Exploring the role of Ti3C2TxMXene in photoelectrochemical water splitting over solution-processed BiVO4 photoanode

Abstract

Transition metal carbides, nitrides, or carbonitrides known as MXenes commonly improve the efficiency of photo(electro)catalysts, but their role is still not fully explored. Herein, we developed a novel and facile solution-processing method to fabricate BiVO4 and Ti3C2Tx-modified BiVO4 (Ti3C2Tx/BiVO4) photoanodes to explore the role of Ti3C2Tx MXene in photoelectrochemical water splitting. The charge transfer and recombination kinetics were studied by transient open-circuit potential, transient photocurrent, photoelectrochemical impedance spectroscopy, and intensity-modulated photocurrent spectroscopy. It was demonstrated that Ti3C2Tx forms a Schottky-like junction at the BiVO4/Ti3C2Tx interface and that it acts as a hole transport/storage layer. The Ti3C2Tx layer creates a built-in electric field at the surface that increases the band bending and space charge layer width, eventually enhancing the charge separation efficiency. Modification of Ti3C2Tx/BiVO4 with a water oxidation catalyst such as cobalt phosphate (Co-Pi) was essential to deliver the maximum photocurrent.

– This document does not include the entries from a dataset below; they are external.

(* ===== verification/FenceKeys.v ===== *)
(** * FenceKeys: the keys of prompt fences and their rotation (agent/fencekeys.go, internal/promptfence)

    Every tool result is framed on the wire under a random key of its own; so
    are the advisory and parts of the system prompt.  At each step the text
    that joined the run is searched for the live keys, through every layer of
    escapes, and an exposed key is replaced by a fresh one before it frames
    anything again. *)

From Stdlib Require Import Strings.Byte.
From stdpp Require Import gmap list.
From S2P Require Import Prelude Utf8 KeyReader.

#[local] Open Scope Z_scope.

(** ** Data *)

Record toolCall := mkCall { c_ID : bytes; c_Type : bytes; c_Name : bytes; c_Arguments : bytes }.

(** A group of a context set: its subject's domain and id, and the contents of
    its alternatives. *)
Record group := mkGroup { g_Domain : bytes; g_ID : bytes; g_Alternatives : list bytes }.

(** A message; [fence] is the id of its fence, empty for the zero Fence. *)
Record Message := mkMessage {
  m_Role : bytes; m_Content : bytes; m_ToolName : bytes; m_ToolCallID : bytes; m_ToolCalls : list toolCall;
  m_Context : option (list group); fence : bytes
}.

Record State := mkState { System : bytes; Messages : list Message; systemKeys : list bytes }.

Definition set_fence (m : Message) (id : bytes) : Message :=
  mkMessage (m_Role m) (m_Content m) (m_ToolName m) (m_ToolCallID m) (m_ToolCalls m) (m_Context m) id.

Definition replayedTexts (m : Message) : list bytes :=
  [m_Content m; m_ToolName m; m_ToolCallID m] ++
  concat (map (fun c => [c_ID c; c_Type c; c_Name c; c_Arguments c]) (m_ToolCalls m)) ++
  match m_Context m with
  | Some groups => concat (map (fun g => [g_Domain g; g_ID g] ++ g_Alternatives g) groups)
  | None => []
  end.

Definition advisoryOwner : Z := -1.
Definition systemOwner : Z := -2.
Definition maxFenceScanBytes : Z := 8 * 2 ^ 20.
Definition idLen : nat := 12.

(** ** Reading text as a key reader would *)

(** Fullwidth forms are their ASCII characters; 0 for other runes. *)
Definition compatibleASCII (r : Z) : Z :=
  if r <? RuneSelf then r else if (65281 <=? r) && (r <=? 65374) then r - 65248 else 0.

Definition hexNibble (c : Z) : Z :=
  if (48 <=? c) && (c <=? 57) then c - 48
  else if (97 <=? c) && (c <=? 102) then c - 97 + 10
  else if (65 <=? c) && (c <=? 70) then c - 65 + 10
  else -1.

(** [unicode.ToUpper (unicode.ToLower r)] where it is an ASCII character:
    besides ASCII itself, dotted and dotless I, long s and the Kelvin sign. *)
Definition fold_case (r : Z) : Z :=
  if (97 <=? r) && (r <=? 122) then r - 32
  else if (r =? 304) || (r =? 305) then 73
  else if r =? 383 then 83
  else if r =? 8490 then 75
  else r.

(** The letter a rune stands for, in the alphabet A-Z, 2-7. *)
Definition key_letter (r : Z) : option byte :=
  let c := compatibleASCII r in
  let r := fold_case (if c =? 0 then r else c) in
  if ((65 <=? r) && (r <=? 90)) || ((50 <=? r) && (r <=? 55)) then Some (byte_of r) else None.

Definition keyLetters (text : bytes) : bytes := omap key_letter (runes text).

(** After the backslashes. *)
Fixpoint slashes (fuel : nat) (s : bytes) : nat :=
  match fuel with
  | O => O
  | S fuel =>
      match s with
      | [] => O
      | _ => let '(r, n) := DecodeRune s in if compatibleASCII r =? 92 then (n + slashes fuel (drop n s))%nat else O
      end
  end.

(** [k] hexadecimal digits: their value and where they end. *)
Fixpoint hex_digits (k : nat) (value : Z) (s : bytes) : option (Z * bytes) :=
  match k with
  | O => Some (value, s)
  | S k =>
      match s with
      | [] => None
      | _ =>
          let '(r, n) := DecodeRune s in
          let nibble := hexNibble (compatibleASCII r) in
          if nibble <? 0 then None else hex_digits k (Z.lor (Z.shiftl value 4) nibble) (drop n s)
      end
  end.

(** [compatibleEscapeAt], on the rest of the text. *)
Definition compatibleEscapeAt (s : bytes) : option (Z * bytes) :=
  match s with
  | [] => None
  | _ => let '(r, n) := DecodeRune s in if compatibleASCII r =? 117 then hex_digits 4 0 (drop n s) else None
  end.

Fixpoint decode_from (fuel : nat) (s : bytes) : bytes :=
  match fuel with
  | O => s
  | S fuel =>
      match s with
      | [] => []
      | _ =>
          let '(r, n) := DecodeRune s in
          if compatibleASCII r =? 92 then
            let j := slashes (length s) s in
            match compatibleEscapeAt (drop j s) with
            | Some (value, rest) => EncodeRune value ++ decode_from fuel rest
            | None => take j s ++ decode_from fuel (drop j s)
            end
          else take n s ++ decode_from fuel (drop n s)
      end
  end.
Definition decodeCompatibleEscapes (text : bytes) : bytes := decode_from (length text) text.

(** ** Keys *)

Section Keys.
(** The texts [rand.Text] gives in turn, and the order in which a map is
    ranged over. *)
Context (rand_Text : nat -> bytes) (order : gmap bytes Z -> list (bytes * Z)).

(** [promptfence.New], its [n]-th use. *)
Definition New (n : nat) : bytes := take idLen (rand_Text n).

(** What one refresh changes: the state, the copy mixed assembly made, if any,
    the advisory's fence ([None] for a nil pointer, [[]] for a zero Fence) and
    how many keys were drawn. *)
Record keyring := mkKeyring { st : State; assembled : option State; advisory : option bytes; draws : nat }.

Definition tool : bytes := lit "tool".

Fixpoint mint_list (ms : list Message) (draws : nat) : list Message * nat :=
  match ms with
  | [] => ([], draws)
  | m :: ms =>
      if bool_decide (m_Role m = tool) && bool_decide (fence m = [])
      then let '(ms, n) := mint_list ms (S draws) in (set_fence m (New draws) :: ms, n)
      else let '(ms, n) := mint_list ms draws in (m :: ms, n)
  end.

Definition set_messages (s : State) (ms : list Message) : State := mkState (System s) ms (systemKeys s).

Definition mintFenceKeys (kr : keyring) (from : nat) : keyring * nat :=
  let ms := Messages (st kr) in
  let '(minted, n) := mint_list (drop from ms) (draws kr) in
  (mkKeyring (set_messages (st kr) (take from ms ++ minted)) (assembled kr) (advisory kr) n, length ms).

Definition liveFenceKeys (s : State) (advisory : option bytes) : gmap bytes Z :=
  let live := foldl (fun live p => if bool_decide (fence p.2 = []) then live else <[fence p.2 := p.1]> live) ∅
                (imap (fun i m => (Z.of_nat i, m)) (Messages s)) in
  let live := match advisory with
              | Some id => if bool_decide (id = []) then live else <[id := advisoryOwner]> live
              | None => live
              end in
  foldl (fun live id => <[id := systemOwner]> live) live (systemKeys s).

Record fenceScan := mkScan { live : gmap bytes Z; exposed : gmap bytes Z; remaining : Z; keyLengths : list nat }.

Definition newFenceScan (s : State) (advisory : option bytes) : fenceScan :=
  let live := liveFenceKeys s advisory in
  mkScan live ∅ maxFenceScanBytes (remove_dups (map (fun p => length p.1) (map_to_list live))).

(** The keys of one length in the projected text. *)
Fixpoint scan_letters (live : gmap bytes Z) (length' : nat) (letters : bytes) (exposed : gmap bytes Z) : gmap bytes Z :=
  let exposed := if (length' <=? length letters)%nat
                 then match live !! take length' letters with
                      | Some owner => <[take length' letters := owner]> exposed
                      | None => exposed
                      end
                 else exposed in
  match letters with
  | [] => exposed
  | _ :: letters => scan_letters live length' letters exposed
  end.

Definition scanLayer (s : fenceScan) (text : bytes) : fenceScan :=
  let letters := keyLetters text in
  mkScan (live s) (foldl (fun ex l => scan_letters (live s) l letters ex) (exposed s) (keyLengths s)) (remaining s) (keyLengths s).

(** [None] when the fuel, which stands for the layers of escapes, runs out. *)
Fixpoint inspect_from (fuel : nat) (s : fenceScan) (text : bytes) : option (fenceScan * bool) :=
  match fuel with
  | O => None
  | S fuel =>
      if remaining s <? len text then Some (s, false)
      else
        let s := scanLayer (mkScan (live s) (exposed s) (remaining s - len text) (keyLengths s)) text in
        let decoded := decodeCompatibleEscapes text in
        if bool_decide (decoded = text) then Some (s, true) else inspect_from fuel s decoded
  end.

Definition inspect (s : fenceScan) (text : bytes) : option (fenceScan * bool) :=
  match keyLengths s with [] => Some (s, true) | _ => inspect_from (S (length text)) s text end.

(** [strings.ReplaceAll]; the keys are never empty, and the scan then goes on
    after what it replaced. *)
Fixpoint replace_from (fuel : nat) (old new s : bytes) : bytes :=
  match fuel with
  | O => s
  | S fuel =>
      if bool_decide (take (length old) s = old) then new ++ replace_from fuel old new (drop (length old) s)
      else match s with [] => [] | b :: s => b :: replace_from fuel old new s end
  end.
Definition ReplaceAll (s old new : bytes) : bytes := if bool_decide (old = []) then s else replace_from (S (length s)) old new s.

Definition rename (id fresh : bytes) (m : Message) : Message := if bool_decide (fence m = id) then set_fence m fresh else m.

(** [rotateFenceKey], but for the bookkeeping of [live], which no caller reads
    afterwards. *)
Definition rotateFenceKey (kr : keyring) (id : bytes) (owner : Z) : keyring :=
  let fresh := New (draws kr) in
  let s := st kr in
  if owner =? advisoryOwner then mkKeyring s (assembled kr) (Some fresh) (S (draws kr))
  else if owner =? systemOwner then
    let system s := mkState (ReplaceAll (System s) id fresh) (Messages s) (systemKeys s) in
    mkKeyring (mkState (ReplaceAll (System s) id fresh) (Messages s) (map (fun key => if bool_decide (key = id) then fresh else key) (systemKeys s)))
      (system <$> assembled kr) (advisory kr) (S (draws kr))
  else
    mkKeyring (set_messages s (alter (fun m => set_fence m fresh) (Z.to_nat owner) (Messages s)))
      ((fun a => set_messages a (map (rename id fresh) (Messages a))) <$> assembled kr) (advisory kr) (S (draws kr)).

Definition rotate (s : fenceScan) (kr : keyring) : keyring * Z :=
  (foldl (fun kr p => rotateFenceKey kr p.1 p.2) kr (order (exposed s)), len (order (exposed s))).

(** Every live key is exposed, but those of owners rotated already. *)
Definition expose_all (s : fenceScan) (already : list Z) : fenceScan :=
  mkScan (live s)
    (foldl (fun ex p => if bool_decide (p.2 ∈ already) then delete p.1 ex else <[p.1 := p.2]> ex) (exposed s) (order (live s)))
    (remaining s) (keyLengths s).

Definition rotatedOwners (s : fenceScan) : list Z := remove_dups (map snd (order (exposed s))).

(** Up to the first text the budget does not cover. *)
Fixpoint inspect_all (s : fenceScan) (texts : list bytes) : option (fenceScan * bool) :=
  match texts with
  | [] => Some (s, true)
  | text :: texts =>
      match inspect s text with
      | None => None
      | Some (s, false) => Some (s, false)
      | Some (s, true) => inspect_all s texts
      end
  end.

Record refreshed := mkRefreshed { r_keys : keyring; next : nat; rotated : Z; limited : bool; owners : list Z }.

Definition refreshFenceKeys (kr : keyring) (from : nat) (pinned : list bytes) : option refreshed :=
  let texts := pinned ++ concat (map replayedTexts (drop from (Messages (st kr)))) in
  match inspect_all (newFenceScan (st kr) (advisory kr)) texts with
  | None => None
  | Some (scan, ok) =>
      let scan := if ok then scan else expose_all scan [] in
      let '(kr, n) := rotate scan kr in
      let '(kr, next) := mintFenceKeys kr from in
      Some (mkRefreshed kr next n (negb ok) (rotatedOwners scan))
  end.

(** The joined contents of multi-group tool results, after mixed assembly. *)
Definition structured (s : State) (skipBefore : nat) : list bytes :=
  omap (fun m => match m_Context m with
                 | Some groups => if (1 <? len groups) && negb (bool_decide (fence m = [])) then Some (fence m) else None
                 | None => None
                 end) (drop skipBefore (Messages s)).

Definition refreshMaterializedFenceKeys (kr : keyring) (skipBefore : nat) (alreadyRotated : list Z) : option (keyring * Z * bool) :=
  match structured (st kr) skipBefore with
  | [] => Some (kr, 0, false)
  | ids =>
      let texts := match assembled kr with
                   | Some a => map m_Content (List.filter (fun m => bool_decide (fence m ∈ ids)) (Messages a))
                   | None => []
                   end in
      match inspect_all (newFenceScan (st kr) (advisory kr)) texts with
      | None => None
      | Some (scan, ok) =>
          let scan := if ok then scan else expose_all scan alreadyRotated in
          let '(kr, n) := rotate scan kr in Some (kr, n, negb ok)
      end
  end.
End Keys.

(** ** What a caller may register *)

Fixpoint containsb (s sub : bytes) : bool :=
  bool_decide (take (length sub) s = sub) || match s with [] => false | _ :: s => containsb s sub end.

Inductive keyError := ErrNotAKey (i : nat) | ErrOverlap (i j : nat).

Definition overlapping (key : bytes) (prior : list bytes) : option nat :=
  fst <$> list_find (fun p => negb (bool_decide (key = p)) && (containsb key p || containsb p key) = true) prior.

For instance, the Co-Pi/Ti3C2Tx/BiVO4 photoanode delivered 4.72 mA/cm−2 at 1.23 VRHE, which is 2- and 11-fold higher than those of Ti3C2Tx/BiVO4 and pristine BiVO4 photoanodes, respectively. This study provides a practical protocol for fabricating Ti3C2Tx/BiVO4 and reveals the role of MXene in photoelectrochemical water splitting.